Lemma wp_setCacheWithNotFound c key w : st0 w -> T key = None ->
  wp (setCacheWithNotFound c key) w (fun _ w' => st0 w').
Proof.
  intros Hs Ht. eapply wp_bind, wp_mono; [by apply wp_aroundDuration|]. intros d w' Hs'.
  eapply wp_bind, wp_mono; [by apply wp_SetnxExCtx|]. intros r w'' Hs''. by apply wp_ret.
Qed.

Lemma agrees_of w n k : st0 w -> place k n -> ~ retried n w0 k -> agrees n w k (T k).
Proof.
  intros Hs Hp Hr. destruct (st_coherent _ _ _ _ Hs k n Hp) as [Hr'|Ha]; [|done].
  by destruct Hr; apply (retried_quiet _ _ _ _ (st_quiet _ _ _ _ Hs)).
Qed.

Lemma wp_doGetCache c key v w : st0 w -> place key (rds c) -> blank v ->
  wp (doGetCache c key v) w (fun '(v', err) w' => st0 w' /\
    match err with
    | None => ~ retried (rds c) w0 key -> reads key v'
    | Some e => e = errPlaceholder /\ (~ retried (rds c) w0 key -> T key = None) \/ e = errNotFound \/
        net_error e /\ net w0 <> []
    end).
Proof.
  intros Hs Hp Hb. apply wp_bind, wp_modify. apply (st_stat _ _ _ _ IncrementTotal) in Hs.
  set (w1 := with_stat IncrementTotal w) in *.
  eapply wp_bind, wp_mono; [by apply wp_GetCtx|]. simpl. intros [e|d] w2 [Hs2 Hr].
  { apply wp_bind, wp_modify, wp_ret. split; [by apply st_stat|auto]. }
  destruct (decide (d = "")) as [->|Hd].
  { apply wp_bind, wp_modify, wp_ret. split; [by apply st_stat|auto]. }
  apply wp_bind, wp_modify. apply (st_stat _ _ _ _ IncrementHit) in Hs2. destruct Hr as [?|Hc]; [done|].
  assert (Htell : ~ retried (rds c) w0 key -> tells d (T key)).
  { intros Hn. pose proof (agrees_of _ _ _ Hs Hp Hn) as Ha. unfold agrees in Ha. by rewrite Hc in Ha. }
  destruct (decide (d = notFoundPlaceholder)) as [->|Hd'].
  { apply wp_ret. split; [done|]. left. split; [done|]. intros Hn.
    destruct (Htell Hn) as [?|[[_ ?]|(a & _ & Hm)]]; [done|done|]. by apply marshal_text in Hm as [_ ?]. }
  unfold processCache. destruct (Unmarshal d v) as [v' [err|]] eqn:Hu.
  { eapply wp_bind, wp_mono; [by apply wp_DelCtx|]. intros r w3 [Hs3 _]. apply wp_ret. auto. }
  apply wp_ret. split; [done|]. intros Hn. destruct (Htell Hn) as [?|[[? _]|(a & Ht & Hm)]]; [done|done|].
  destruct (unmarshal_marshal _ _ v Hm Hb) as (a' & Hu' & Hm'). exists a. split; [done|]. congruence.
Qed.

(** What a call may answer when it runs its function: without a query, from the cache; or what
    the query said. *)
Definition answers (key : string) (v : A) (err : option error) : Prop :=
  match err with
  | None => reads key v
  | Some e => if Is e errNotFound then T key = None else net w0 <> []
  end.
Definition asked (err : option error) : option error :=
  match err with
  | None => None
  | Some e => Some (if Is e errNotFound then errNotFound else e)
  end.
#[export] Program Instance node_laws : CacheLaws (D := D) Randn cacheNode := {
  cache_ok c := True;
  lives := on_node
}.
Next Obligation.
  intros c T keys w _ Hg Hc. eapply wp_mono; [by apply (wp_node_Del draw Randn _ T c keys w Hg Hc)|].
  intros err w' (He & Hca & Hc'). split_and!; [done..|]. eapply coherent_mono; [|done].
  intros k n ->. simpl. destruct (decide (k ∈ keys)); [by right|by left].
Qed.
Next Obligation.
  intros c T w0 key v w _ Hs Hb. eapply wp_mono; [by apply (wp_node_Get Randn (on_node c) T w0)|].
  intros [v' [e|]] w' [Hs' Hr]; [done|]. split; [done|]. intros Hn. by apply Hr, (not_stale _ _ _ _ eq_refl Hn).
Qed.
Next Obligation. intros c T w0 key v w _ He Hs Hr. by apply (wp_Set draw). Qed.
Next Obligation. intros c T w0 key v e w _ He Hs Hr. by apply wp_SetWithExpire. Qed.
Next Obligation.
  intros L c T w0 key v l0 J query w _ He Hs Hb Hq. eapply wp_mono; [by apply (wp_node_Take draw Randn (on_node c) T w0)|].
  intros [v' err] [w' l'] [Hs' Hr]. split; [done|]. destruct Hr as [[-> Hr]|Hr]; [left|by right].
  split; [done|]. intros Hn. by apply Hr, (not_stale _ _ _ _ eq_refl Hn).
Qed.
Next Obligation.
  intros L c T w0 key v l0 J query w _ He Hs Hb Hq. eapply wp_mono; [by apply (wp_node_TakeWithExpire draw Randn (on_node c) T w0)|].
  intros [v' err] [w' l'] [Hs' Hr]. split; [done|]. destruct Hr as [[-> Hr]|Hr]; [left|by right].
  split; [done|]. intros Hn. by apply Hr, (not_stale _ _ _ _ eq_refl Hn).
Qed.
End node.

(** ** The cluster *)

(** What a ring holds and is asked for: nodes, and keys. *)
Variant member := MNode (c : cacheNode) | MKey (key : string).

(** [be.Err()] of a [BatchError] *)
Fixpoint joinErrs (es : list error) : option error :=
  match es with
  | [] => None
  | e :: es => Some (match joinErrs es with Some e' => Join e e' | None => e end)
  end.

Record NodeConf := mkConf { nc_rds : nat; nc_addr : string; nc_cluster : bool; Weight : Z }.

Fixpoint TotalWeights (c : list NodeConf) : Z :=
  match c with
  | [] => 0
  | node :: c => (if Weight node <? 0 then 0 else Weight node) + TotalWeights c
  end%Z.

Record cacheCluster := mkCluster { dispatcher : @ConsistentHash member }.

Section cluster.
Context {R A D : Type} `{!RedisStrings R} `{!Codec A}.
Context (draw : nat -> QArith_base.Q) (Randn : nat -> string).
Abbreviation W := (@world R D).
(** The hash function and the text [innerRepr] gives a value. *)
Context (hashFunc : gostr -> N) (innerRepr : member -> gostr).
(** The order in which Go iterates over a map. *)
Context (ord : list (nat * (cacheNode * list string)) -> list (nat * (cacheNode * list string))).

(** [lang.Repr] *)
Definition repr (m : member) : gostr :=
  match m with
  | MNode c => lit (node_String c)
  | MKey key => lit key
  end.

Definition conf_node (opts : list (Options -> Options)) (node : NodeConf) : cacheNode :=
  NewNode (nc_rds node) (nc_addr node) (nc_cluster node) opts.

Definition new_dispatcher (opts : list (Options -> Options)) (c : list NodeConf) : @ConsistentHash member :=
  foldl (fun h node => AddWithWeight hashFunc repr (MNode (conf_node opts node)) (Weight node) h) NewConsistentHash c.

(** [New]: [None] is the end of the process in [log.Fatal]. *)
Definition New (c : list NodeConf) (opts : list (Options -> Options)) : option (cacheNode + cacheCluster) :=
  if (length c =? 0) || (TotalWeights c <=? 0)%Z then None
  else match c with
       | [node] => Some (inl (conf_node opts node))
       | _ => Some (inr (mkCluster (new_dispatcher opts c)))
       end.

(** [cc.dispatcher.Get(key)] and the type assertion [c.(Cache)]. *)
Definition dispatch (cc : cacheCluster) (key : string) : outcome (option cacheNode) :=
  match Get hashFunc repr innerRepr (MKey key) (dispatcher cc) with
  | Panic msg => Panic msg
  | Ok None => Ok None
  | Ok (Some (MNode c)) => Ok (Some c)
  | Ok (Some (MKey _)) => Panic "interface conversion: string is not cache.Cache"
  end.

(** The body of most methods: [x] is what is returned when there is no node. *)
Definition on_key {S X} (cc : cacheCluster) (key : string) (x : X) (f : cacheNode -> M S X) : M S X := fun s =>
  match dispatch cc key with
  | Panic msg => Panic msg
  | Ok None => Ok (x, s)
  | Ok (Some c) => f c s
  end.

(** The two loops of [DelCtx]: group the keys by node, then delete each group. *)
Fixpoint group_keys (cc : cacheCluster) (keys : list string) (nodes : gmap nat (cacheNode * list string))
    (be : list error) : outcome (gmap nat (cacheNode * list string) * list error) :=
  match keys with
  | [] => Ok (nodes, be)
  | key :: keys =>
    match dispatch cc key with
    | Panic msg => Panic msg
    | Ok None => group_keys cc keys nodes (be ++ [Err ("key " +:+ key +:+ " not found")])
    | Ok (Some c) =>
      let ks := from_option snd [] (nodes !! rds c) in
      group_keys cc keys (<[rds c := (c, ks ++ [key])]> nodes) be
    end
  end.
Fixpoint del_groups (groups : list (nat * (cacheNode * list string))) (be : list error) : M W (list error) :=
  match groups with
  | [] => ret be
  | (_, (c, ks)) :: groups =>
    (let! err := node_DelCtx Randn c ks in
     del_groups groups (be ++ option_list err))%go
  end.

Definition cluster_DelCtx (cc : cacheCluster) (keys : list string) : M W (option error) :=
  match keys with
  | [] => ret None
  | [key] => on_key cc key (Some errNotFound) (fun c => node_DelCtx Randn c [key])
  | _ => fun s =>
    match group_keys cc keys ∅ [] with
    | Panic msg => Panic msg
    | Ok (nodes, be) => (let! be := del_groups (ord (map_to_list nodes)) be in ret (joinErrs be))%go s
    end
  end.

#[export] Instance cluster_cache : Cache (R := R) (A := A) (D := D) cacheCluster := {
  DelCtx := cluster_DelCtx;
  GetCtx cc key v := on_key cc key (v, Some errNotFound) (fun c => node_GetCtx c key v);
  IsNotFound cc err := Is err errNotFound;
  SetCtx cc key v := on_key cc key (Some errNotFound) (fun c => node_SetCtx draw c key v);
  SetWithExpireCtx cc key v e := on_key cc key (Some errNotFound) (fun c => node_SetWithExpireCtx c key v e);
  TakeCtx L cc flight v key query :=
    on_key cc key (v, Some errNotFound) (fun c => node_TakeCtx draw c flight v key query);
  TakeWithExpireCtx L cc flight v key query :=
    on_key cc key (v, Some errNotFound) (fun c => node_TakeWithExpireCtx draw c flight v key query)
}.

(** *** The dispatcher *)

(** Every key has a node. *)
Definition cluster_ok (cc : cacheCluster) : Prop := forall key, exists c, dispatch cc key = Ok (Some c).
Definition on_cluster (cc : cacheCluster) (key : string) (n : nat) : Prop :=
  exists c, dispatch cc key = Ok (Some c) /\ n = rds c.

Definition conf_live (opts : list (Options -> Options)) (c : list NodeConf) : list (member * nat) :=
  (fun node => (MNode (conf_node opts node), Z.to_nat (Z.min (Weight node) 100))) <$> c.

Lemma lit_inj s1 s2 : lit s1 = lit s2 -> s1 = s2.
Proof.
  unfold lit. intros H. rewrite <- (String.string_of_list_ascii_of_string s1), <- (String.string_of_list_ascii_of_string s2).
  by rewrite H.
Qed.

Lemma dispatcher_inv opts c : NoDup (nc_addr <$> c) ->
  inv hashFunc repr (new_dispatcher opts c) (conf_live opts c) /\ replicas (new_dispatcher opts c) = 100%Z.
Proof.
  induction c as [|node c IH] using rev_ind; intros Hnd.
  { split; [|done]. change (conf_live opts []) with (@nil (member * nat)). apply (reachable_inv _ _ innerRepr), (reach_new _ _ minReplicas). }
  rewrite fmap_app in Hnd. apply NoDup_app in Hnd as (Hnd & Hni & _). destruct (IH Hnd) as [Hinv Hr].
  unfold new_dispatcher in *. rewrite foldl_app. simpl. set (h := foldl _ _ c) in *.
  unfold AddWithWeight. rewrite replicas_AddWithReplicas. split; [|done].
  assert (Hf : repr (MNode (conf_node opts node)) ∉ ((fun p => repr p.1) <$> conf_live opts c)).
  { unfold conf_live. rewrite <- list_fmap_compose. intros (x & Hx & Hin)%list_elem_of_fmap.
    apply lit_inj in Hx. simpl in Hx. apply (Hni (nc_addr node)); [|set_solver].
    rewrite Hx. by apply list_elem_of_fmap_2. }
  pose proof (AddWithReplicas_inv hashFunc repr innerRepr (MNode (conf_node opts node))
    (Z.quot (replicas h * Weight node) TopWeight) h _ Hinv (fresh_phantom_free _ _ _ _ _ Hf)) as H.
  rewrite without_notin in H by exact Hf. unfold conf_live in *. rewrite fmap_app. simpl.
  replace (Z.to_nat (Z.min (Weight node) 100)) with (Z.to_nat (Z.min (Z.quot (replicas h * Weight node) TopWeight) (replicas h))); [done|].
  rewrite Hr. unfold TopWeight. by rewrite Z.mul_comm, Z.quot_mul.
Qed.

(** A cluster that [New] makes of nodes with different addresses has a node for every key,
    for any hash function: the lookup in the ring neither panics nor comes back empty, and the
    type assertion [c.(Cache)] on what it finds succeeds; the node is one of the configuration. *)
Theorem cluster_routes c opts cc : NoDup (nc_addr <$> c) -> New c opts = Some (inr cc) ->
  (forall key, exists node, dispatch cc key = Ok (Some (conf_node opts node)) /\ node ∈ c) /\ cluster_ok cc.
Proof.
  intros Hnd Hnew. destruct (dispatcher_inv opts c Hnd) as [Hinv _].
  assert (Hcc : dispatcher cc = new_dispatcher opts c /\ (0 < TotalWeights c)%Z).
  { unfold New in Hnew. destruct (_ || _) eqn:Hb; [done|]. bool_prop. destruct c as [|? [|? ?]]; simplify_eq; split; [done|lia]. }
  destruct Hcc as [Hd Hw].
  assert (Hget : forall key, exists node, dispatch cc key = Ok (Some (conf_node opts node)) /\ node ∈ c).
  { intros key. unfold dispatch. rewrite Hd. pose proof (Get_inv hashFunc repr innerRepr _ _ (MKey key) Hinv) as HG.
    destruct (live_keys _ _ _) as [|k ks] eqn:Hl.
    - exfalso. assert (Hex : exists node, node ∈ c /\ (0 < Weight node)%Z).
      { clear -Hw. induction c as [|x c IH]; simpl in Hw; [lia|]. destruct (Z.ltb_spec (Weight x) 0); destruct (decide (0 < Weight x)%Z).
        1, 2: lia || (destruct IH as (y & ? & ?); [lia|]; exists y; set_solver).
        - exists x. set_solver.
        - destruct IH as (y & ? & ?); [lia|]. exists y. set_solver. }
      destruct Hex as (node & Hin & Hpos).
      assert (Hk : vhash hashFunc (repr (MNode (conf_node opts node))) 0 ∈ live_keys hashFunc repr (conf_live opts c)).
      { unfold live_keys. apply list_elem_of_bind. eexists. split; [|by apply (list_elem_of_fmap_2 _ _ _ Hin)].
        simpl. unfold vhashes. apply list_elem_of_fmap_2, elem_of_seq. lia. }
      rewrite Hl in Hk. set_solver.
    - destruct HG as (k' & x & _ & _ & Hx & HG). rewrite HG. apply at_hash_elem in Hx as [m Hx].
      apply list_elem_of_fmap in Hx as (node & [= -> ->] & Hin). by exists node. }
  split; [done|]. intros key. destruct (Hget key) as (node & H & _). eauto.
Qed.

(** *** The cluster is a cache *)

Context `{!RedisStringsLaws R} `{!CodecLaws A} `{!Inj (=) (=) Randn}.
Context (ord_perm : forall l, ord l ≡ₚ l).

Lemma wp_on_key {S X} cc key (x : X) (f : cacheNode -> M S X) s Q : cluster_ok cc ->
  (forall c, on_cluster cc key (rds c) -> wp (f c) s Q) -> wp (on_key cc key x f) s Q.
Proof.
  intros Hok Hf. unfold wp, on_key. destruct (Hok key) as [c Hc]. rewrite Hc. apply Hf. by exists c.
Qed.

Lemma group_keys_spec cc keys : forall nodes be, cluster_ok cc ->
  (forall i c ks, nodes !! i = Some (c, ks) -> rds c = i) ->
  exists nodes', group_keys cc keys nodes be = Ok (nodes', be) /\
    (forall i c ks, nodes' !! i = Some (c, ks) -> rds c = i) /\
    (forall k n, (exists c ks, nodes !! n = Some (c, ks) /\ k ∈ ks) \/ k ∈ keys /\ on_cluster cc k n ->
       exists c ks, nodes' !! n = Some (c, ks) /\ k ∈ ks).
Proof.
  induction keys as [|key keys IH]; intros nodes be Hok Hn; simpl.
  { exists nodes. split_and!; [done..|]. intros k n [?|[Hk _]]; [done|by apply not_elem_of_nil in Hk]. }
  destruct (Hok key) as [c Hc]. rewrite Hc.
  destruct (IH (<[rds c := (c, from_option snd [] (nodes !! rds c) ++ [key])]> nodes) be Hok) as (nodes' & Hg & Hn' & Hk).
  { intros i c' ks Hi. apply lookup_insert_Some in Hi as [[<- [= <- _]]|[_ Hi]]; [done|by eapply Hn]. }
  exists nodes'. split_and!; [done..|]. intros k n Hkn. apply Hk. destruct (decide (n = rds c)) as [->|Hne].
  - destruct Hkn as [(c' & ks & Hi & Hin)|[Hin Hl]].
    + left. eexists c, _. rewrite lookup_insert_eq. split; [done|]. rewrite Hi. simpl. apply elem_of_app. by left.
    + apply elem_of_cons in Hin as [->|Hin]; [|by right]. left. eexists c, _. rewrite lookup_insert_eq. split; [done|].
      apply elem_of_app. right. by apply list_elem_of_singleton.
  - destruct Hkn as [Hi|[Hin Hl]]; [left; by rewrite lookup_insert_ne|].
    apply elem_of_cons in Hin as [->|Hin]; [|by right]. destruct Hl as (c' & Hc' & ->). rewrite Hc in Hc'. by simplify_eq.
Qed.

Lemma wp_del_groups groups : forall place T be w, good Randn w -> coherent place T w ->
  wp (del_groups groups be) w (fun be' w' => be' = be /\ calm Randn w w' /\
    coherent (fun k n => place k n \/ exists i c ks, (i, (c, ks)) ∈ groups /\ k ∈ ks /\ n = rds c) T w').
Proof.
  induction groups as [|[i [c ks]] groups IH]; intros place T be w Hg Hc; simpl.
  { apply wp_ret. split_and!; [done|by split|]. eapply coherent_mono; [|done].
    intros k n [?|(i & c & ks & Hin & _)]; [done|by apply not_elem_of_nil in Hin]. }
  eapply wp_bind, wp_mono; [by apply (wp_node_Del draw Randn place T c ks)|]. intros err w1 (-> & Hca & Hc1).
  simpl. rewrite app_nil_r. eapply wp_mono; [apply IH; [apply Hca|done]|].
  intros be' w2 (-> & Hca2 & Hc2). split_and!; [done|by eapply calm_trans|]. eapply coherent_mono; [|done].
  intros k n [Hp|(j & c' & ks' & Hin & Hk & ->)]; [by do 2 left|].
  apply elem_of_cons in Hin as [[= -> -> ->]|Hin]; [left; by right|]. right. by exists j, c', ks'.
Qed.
• • • •
*AIM OF THE TASK*
Working from the material above, restate word for word the lines between the line with "DelCtx := cluster_DelCtx;" and the line with "SetCtx cc key", both included, and only those.

*ANSWER TO THIS EXERCISE*
  DelCtx := cluster_DelCtx;
  GetCtx cc key v := on_key cc key (v, Some errNotFound) (fun c => node_GetCtx c key v);
  IsNotFound cc err := Is err errNotFound;
  SetCtx cc key v := on_key cc key (Some errNotFound) (fun c => node_SetCtx draw c key v);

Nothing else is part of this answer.